Assignment
Return the lines below that contain "Prop".

[[ Recorded data open ]]

(** What is known after an accepted stream whose last time was [t]. *)
Record replay_ok (t : option Z) (s : ReplayState) : Prop := {
  ok_holders r : holders s !! r = fst <$> open_holds s !! r;
  ok_counts r : get_default r 0%Z (acquire_count s)
    = (get_default r 0 (release_count s) + if open_holds s !! r is Some _ then 1 else 0)%Z;
  ok_released r : Z.of_nat (length (get_default r [] (hold_samples s))) = get_default r 0%Z (release_count s);
  ok_rows r : Z.of_nat (length (hold_rows s r)) = get_default r 0%Z (release_count s);
  ok_open r o since : open_holds s !! r = Some (o, since) →
    before since t ∧ Forall (ends_before since) (hold_rows s r);
  ok_closed r : Forall (λ g, ∃ x, before x t ∧ ends_before x g) (hold_rows s r);
  ok_apart r : StronglySorted apart (hold_rows s r);
  ok_waits k since : open_waits s !! k = Some since → before since t;
  ok_samples r : Forall (λ v, 0 <= v)%Z (get_default r [] (wait_samples s) ++ get_default r [] (hold_samples s))
}.

Lemma replay_ok_init : replay_ok None new_replay.
Proof. split; intros; try done; constructor. Qed.

(** Only these parts of the state are accounts. *)
Lemma replay_ok_detect t ts s : replay_ok t s → replay_ok t (detect_deadlocks ts s).
Proof. unfold detect_deadlocks. destruct (foldl _ _ _). intros []. by split. Qed.

Lemma replay_ok_later t ts s :
  (∀ x, before x t → (x <= ts)%Z) → replay_ok t s → replay_ok (Some ts) s.
Proof.
  intros Hts []. split; try done.
  - intros r o since Ho. destruct (ok_open0 r o since Ho). split; [by apply Hts|done].
  - intros r. eapply Forall_impl; [apply ok_closed0|]. intros g (x & ? & ?). exists x. split; [by apply Hts|done].
  - intros k since Hk. apply Hts. by eapply ok_waits0.
Qed.

Lemma ends_before_le x y g : (x <= y)%Z → ends_before x g → ends_before y g.
Proof. unfold ends_before. destruct (gr_end g); [lia|done]. Qed.

Lemma filter_snoc {A} (P : A → Prop) `{∀ x, Decision (P x)} l x :
  base.filter P (l ++ [x]) = base.filter P l ++ if decide (P x) then [x] else [].
Proof. rewrite filter_app, filter_cons. by case_decide. Qed.

Lemma apart_snoc l g : StronglySorted apart l → Forall (λ h, apart h g) l → StronglySorted apart (l ++ [g]).
Proof.
  intros Hl Hg. apply StronglySorted_app_2; [|done|repeat constructor].
  rewrite Forall_forall in Hg. intros h x Hh ->%list_elem_of_singleton. by apply Hg.
Qed.

Lemma wait_keeps idx ts r o s s' : replay_ok (Some ts) s → apply_wait idx ts r o s = Ok s' → replay_ok (Some ts) s'.
Proof.
  unfold apply_wait. intros []. case_match; intros [= <-]. split; try done. cbn [open_waits].
  intros k since. rewrite dict_lookup_insert. case_decide; [intros [= ->]; cbn; lia|apply ok_waits0].
Qed.

Lemma acquire_keeps idx ts r o s s' :
  replay_ok (Some ts) s → apply_acquire idx ts r o s = Ok s' → replay_ok (Some ts) s'.
Proof.
  unfold apply_acquire. intros []. destruct (holders s !! r) as [h|] eqn:Eh; [by case_match|].
  assert (open_holds s !! r = None) as Eo.
  { rewrite ok_holders0 in Eh. by destruct (open_holds s !! r). }
  assert (∀ h oh ow cw ws hs ac rc pw g dl sc,
    h = <[r := o]> (holders s) → oh = <[r := (o, ts)]> (open_holds s) → ac = add_at r 1 (acquire_count s) →
    rc = release_count s → hs = hold_samples s →
    (∀ r', hold_rows (mkReplay h oh ow cw ws hs ac rc pw g dl sc) r' = hold_rows s r') →
    (∀ k since, ow !! k = Some since → before since (Some ts)) →
    (∀ r', Forall (λ v, 0 <= v)%Z (get_default r' [] ws)) →
    replay_ok (Some ts) (mkReplay h oh ow cw ws hs ac rc pw g dl sc)) as Hok.
  { intros h oh ow cw ws hs ac rc pw g dl sc -> -> -> -> -> Hrows Hw Hs.
    split; cbn [holders open_holds open_waits wait_samples hold_samples acquire_count release_count];
      try setoid_rewrite Hrows; try done.
    - intros r'. rewrite !dict_lookup_insert. by case_decide.
    - intros r'. unfold add_at. rewrite get_default_insert, dict_lookup_insert, (ok_counts0 r').
      case_decide; [subst r'; rewrite (ok_counts0 r), Eo; lia|done].
    - intros r' o' since. rewrite dict_lookup_insert. case_decide as Hr; [|apply ok_open0].
      intros [= <- <-]. subst r'. split; [cbn; lia|]. eapply Forall_impl; [apply ok_closed0|].
      intros g' (x & Hx & He). by eapply ends_before_le.
    - intros r'. apply Forall_app. split; [apply Hs|]. specialize (ok_samples0 r').
      by apply Forall_app in ok_samples0 as [_ ?]. }
  destruct (open_waits s !! (r, o)) as [since|] eqn:Ew; intros [= <-]; apply Hok; try done.
  - intros r'. unfold hold_rows. cbn [gantt]. rewrite filter_snoc, decide_False by (by intros [? _]).
    by rewrite app_nil_r.
  - intros k si. rewrite dict_lookup_delete. case_decide; [done|apply ok_waits0].
  - intros r'. unfold append_at. rewrite get_default_insert. pose proof (ok_samples0 r') as Hs.
    apply Forall_app in Hs as [Hs _]. case_decide; [subst r'|done]. apply Forall_app. split; [done|].
    apply Forall_singleton. specialize (ok_waits0 _ _ Ew). cbn in ok_waits0. lia.
  - intros r'. specialize (ok_samples0 r'). by apply Forall_app in ok_samples0 as [? _].
Qed.

Lemma release_keeps idx ts r o s s' :
  replay_ok (Some ts) s → apply_release idx ts r o s = Ok s' → replay_ok (Some ts) s'.
Proof.
  unfold apply_release. intros []. destruct (open_holds s !! r) as [[h since]|] eqn:Eo; [|done].
  case_decide as Hh; [|done]. intros [= <-]. subst h. destruct (ok_open0 r o since Eo) as [Hsince Hbefore].
  set (row := mkRow r o since (Some ts) false).
  assert (∀ r', base.filter (λ g, gr_wait g = false ∧ gr_resource g = r') (gantt s ++ [row])
    = hold_rows s r' ++ if decide (r = r') then [row] else []) as Hrows.
  { intros r'. rewrite filter_snoc. unfold hold_rows. f_equal. cbn [gr_wait gr_resource row].
    by apply decide_ext; naive_solver || (destruct (decide (r = r')) as [?|?]; [rewrite decide_True by done|rewrite decide_False by naive_solver]; done). }
  cbn in Hsince.
  split; cbn [holders open_holds open_waits wait_samples hold_samples acquire_count release_count];
    unfold hold_rows; cbn [gantt]; try setoid_rewrite Hrows; try done.
  - intros r'. rewrite !dict_lookup_delete. by case_decide.
  - intros r'. unfold add_at. rewrite get_default_insert, dict_lookup_delete, (ok_counts0 r').
    case_decide; [subst r'; rewrite Eo; lia|done].
  - intros r'. unfold add_at, append_at. rewrite !get_default_insert. case_decide; [subst r'|apply ok_released0].
    rewrite length_app. cbn [length]. rewrite <- ok_released0. lia.
  - intros r'. unfold add_at. rewrite get_default_insert, length_app, <- !ok_rows0.
    case_decide; [subst r'; cbn [length]; lia|cbn [length]; lia].
  - intros r' o' si. rewrite dict_lookup_delete. case_decide as Hr; [done|]. intros Ho.
    rewrite app_nil_r. by apply (ok_open0 r' o').
  - intros r'. apply Forall_app. split; [done|]. case_decide; [|done]. apply Forall_singleton.
    exists ts. cbn. lia.
  - intros r'. case_decide; [subst r'|by rewrite app_nil_r]. by apply apart_snoc.
  - intros r'. unfold append_at. rewrite get_default_insert. specialize (ok_samples0 r').
    case_decide; [subst r'|done]. rewrite app_assoc. apply Forall_app. split; [done|].
    apply Forall_singleton. lia.
Qed.

Lemma replay_keeps l : ∀ t s, replay l = Ok (t, s) → replay_ok t s.
Proof.
  induction l as [|e l IH] using rev_ind; intros t s Hr.
  { injection Hr as <- <-. apply replay_ok_init. }
  apply replay_snoc in Hr as ([t0 s0] & Hl & He).
  assert (∀ x, before x t0 → (x <= ne_ts e)%Z) as Hts.
  { unfold replay_event in He. cbn [fst] in He. destruct t0 as [t0|]; [|done]. cbn. intros x Hx.
    destruct (Z.ltb_spec (ne_ts e) t0); [done|lia]. }
  apply replay_event_Ok in He as (s1 & Ha & [= -> ->]). apply replay_ok_detect. cbn [snd] in Ha.
  pose proof (replay_ok_later _ _ _ Hts (IH _ _ Hl)) as Hok. unfold apply_event in Ha.
  destruct (ne_kind e); [by eapply wait_keeps|by eapply acquire_keeps|by eapply release_keeps].
Qed.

[[ Recorded data closed ]]

Exercise solution
Record replay_ok (t : option Z) (s : ReplayState) : Prop := {
Lemma filter_snoc {A} (P : A → Prop) `{∀ x, Decision (P x)} l x :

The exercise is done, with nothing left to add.